The number of antral follicles in the ovaries producing AMH can be observed on an ultrasound scan. Normally, all those 3 parameters are taken into account when assessing ovarian reserve. Criteria for normal prognosis include FSH below 15 and AMH at 0.5 ng/ mL, it’s very important to look into the units.
One of the possibilities while treating women over 40 is to do Pre-implantation genetic testing. The data from Igenomix, which is one of the biggest genetic testing labs in the world, showed that the implantation rates in cases where PGT-A (Pre-implantation genetic testing for aneuploidies) was done, there were no significant differences between age groups up to 35, 35 to 37, 38-40, 41-42 and above 42. If you look at the implantation rates where PGT-A wasn’t used, it is clear that the effect of age is clear. Thanks to PGT-A, it is possible to select only viable embryos. The same happens with delivery rates, and the opposite happens with miscarriage rates. What’s the benefit of doing the PGT-A? It is all about information, PGT-A will not transform a bad embryo into a good embryo, but it will give you and the doctors information, and that information is very important in a decision-making process, especially while deciding to go for egg donation or trying treatment with your own eggs.
One of the possibilities associated with PGT-A is egg banking. It is possible to do an ovarian stimulation and then freeze the eggs, nowadays, there is over 90% of survival rate for frozen eggs for women of all ages, although we need to remember the older the woman is, the less likely the eggs are going to survive. What can be done is repeated stimulations to accumulate a good number of eggs and then fertilize them and do a PGT-A assessment. Usually, the goal is to achieve 10 or sometimes 15 eggs or as much as possible, sometimes some patients are producing 1 or 2 eggs, but it is still possible to accumulate them and give the patient a shot at trying with her own eggs.
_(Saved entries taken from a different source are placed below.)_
(** What the loop returns: a run of the class, and the continuation's result
    on the input after the run. *)
Lemma greedy_sound {A : Type} (cls : ascii -> bool) (k : string -> option A)
      (s w : string) (a : A) :
  greedy cls k s = Some (w, a) ->
  all_chars cls w = true /\ exists x, s = w ++ x /\ k x = Some a.
Proof.
  revert w; induction s as [|c s IH]; intros w.
  - rewrite greedy_nil. destruct (k EmptyString) as [a'|] eqn:K; [|discriminate].
    cbn [option_map]. intros [= <- <-]. split; [reflexivity|].
    now exists EmptyString.
  - rewrite greedy_cons.
    assert (F : option_map (pair EmptyString) (k (String c s)) = Some (w, a) ->
                all_chars cls w = true /\ exists x, String c s = w ++ x /\ k x = Some a).
    { destruct (k (String c s)) as [a'|] eqn:K; [|discriminate].
      cbn [option_map]. intros [= <- <-]. split; [reflexivity|].
      now exists (String c s). }
    destruct (cls c) eqn:C; [|exact F].
    destruct (greedy cls k s) as [[w' a']|] eqn:G; [|exact F].
    intros [= <- <-]. destruct (IH w' eq_refl) as (Hw & x & -> & Hx).
    split.
    + unfold all_chars in *. cbn [list_ascii_of_string forallb]. now rewrite C.
    + now exists x.
Qed.

(** A match takes a prefix of the input. *)
Lemma match_here_sound (re : regex) (s : string) (caps : list string) (r : string) :
  match_here re s = Some (caps, r) -> exists w, s = w ++ r.
Proof.
  revert s caps r; induction re as [|[c|cls|cls] re IH]; intros s caps r.
  - intros [= <- <-]. now exists EmptyString.
  - cbn [match_here]. destruct s as [|d s]; [discriminate|].
    destruct (Ascii.eqb_spec c d) as [<-|]; [|discriminate].
    intros H. destruct (IH _ _ _ H) as (w & ->). now exists (String c w).
  - cbn [match_here].
    destruct (greedy cls (match_here re) s) as [[w [caps' r']]|] eqn:G; [|discriminate].
    cbn [option_map snd]. intros [= <- <-].
    destruct (greedy_sound _ _ _ _ _ G) as (_ & x & -> & Hx).
    destruct (IH _ _ _ Hx) as (w' & ->).
    exists (w ++ w'). now rewrite app_assoc_s.
  - cbn [match_here].
    destruct (greedy cls (match_here re) s) as [[w [caps' r']]|] eqn:G; [|discriminate].
    intros [= <- <-].
    destruct (greedy_sound _ _ _ _ _ G) as (_ & x & -> & Hx).
    destruct (IH _ _ _ Hx) as (w' & ->).
    exists (w ++ w'). now rewrite app_assoc_s.
Qed.

End MatcherFacts.

(** ** Regions of the template *)

Section RegionFacts.

Lemma match_here_tag (tag s : string) :
  match_here (tag_regex tag) s
  = if prefix (open_tag tag) s
    then match lastIndexOf (close_tag tag) (drop (String.length (open_tag tag)) s) with
         | Some j =>
             let rest := drop (String.length (open_tag tag)) s in
             Some ([take j rest], drop (j + String.length (close_tag tag)) rest)
         | None => None
         end
    else None.
Proof.
  unfold tag_regex. rewrite match_here_lit_app.
  destruct (prefix (open_tag tag) s); [|reflexivity].
  cbn [app match_here]. rewrite greedy_any_lit.
  now destruct (lastIndexOf _ _).
Qed.

Lemma exec_from_eq (re : regex) (i : nat) (s : string) :
  exec_from re i s
  = match match_here re s with
    | Some (caps, r) =>
        Some (MatchResult i (take (String.length s - String.length r) s) caps)
    | None =>
        match s with
        | EmptyString => None
        | String _ s' => exec_from re (S i) s'
        end
    end.
Proof. now destruct s. Qed.

Lemma exec_from_none (re : regex) (i : nat) (s : string) :
  (forall n, match_here re (drop n s) = None) -> exec_from re i s = None.
Proof.
  revert i; induction s as [|c s IH]; intros i H; rewrite exec_from_eq.
  - pose proof (H 0) as H0. cbn [drop] in H0. now rewrite H0.
  - pose proof (H 0) as H0. cbn [drop] in H0. rewrite H0.
    apply IH. intros n. apply (H (S n)).
Qed.

(** Without a closing tag after an opening tag, no later start matches. *)
Lemma tag_no_later_match (tag s : string) :
  lastIndexOf (close_tag tag) (drop (String.length (open_tag tag)) s) = None ->
  forall n, match_here (tag_regex tag) (drop n s) = None.
Proof.
  intros L n. rewrite match_here_tag.
  destruct (prefix (open_tag tag) (drop n s)); [|reflexivity].
  rewrite drop_drop, Nat.add_comm, <- drop_drop.
  now rewrite (lastIndexOf_later _ _ L n).
Qed.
Egg donation is the last resource, no one starts this process because they want to become a mother with somebody else’s eggs, it’s never the first option, however, it is often the most reliable one. The data from the CDC, the National Authority in the United States, showed that for all age groups, the odds of having a pregnancy with donor eggs are more or less the same, they don’t change with age, it’s always between 60 and 70%. The chances of having a pregnancy using a patient’s own eggs are never as high as with donor eggs, and they drop very steeply after 35. Egg donation is a non-invasive approach, it’s also a very good solution for many patients, and sometimes it’s also the only solution for patients.
In Portugal, egg donation is non-anonymous, a donor needs to be matched with the recipient. The process has to be transparent, the child at the age of 18 will have the right to access the donor ID. It’s important to remember that the number of donations per donor should be limited, and the compensation type to the donor should be transparent and controlled by the local authorities. The whole process has to be very well counselled,
Nowadays there’s no such thing as an anonymous donor, there are studies on that with the current DNA basis, it is very easy to find the identity of supposedly anonymous egg donors, all human rights courts and authorities are issuing recommendations for not-anonymous egg donation, so we very strongly defend the cause of non-anonymous egg donation, and it’s also the best way to achieve a pregnancy when it is impossible using your own eggs.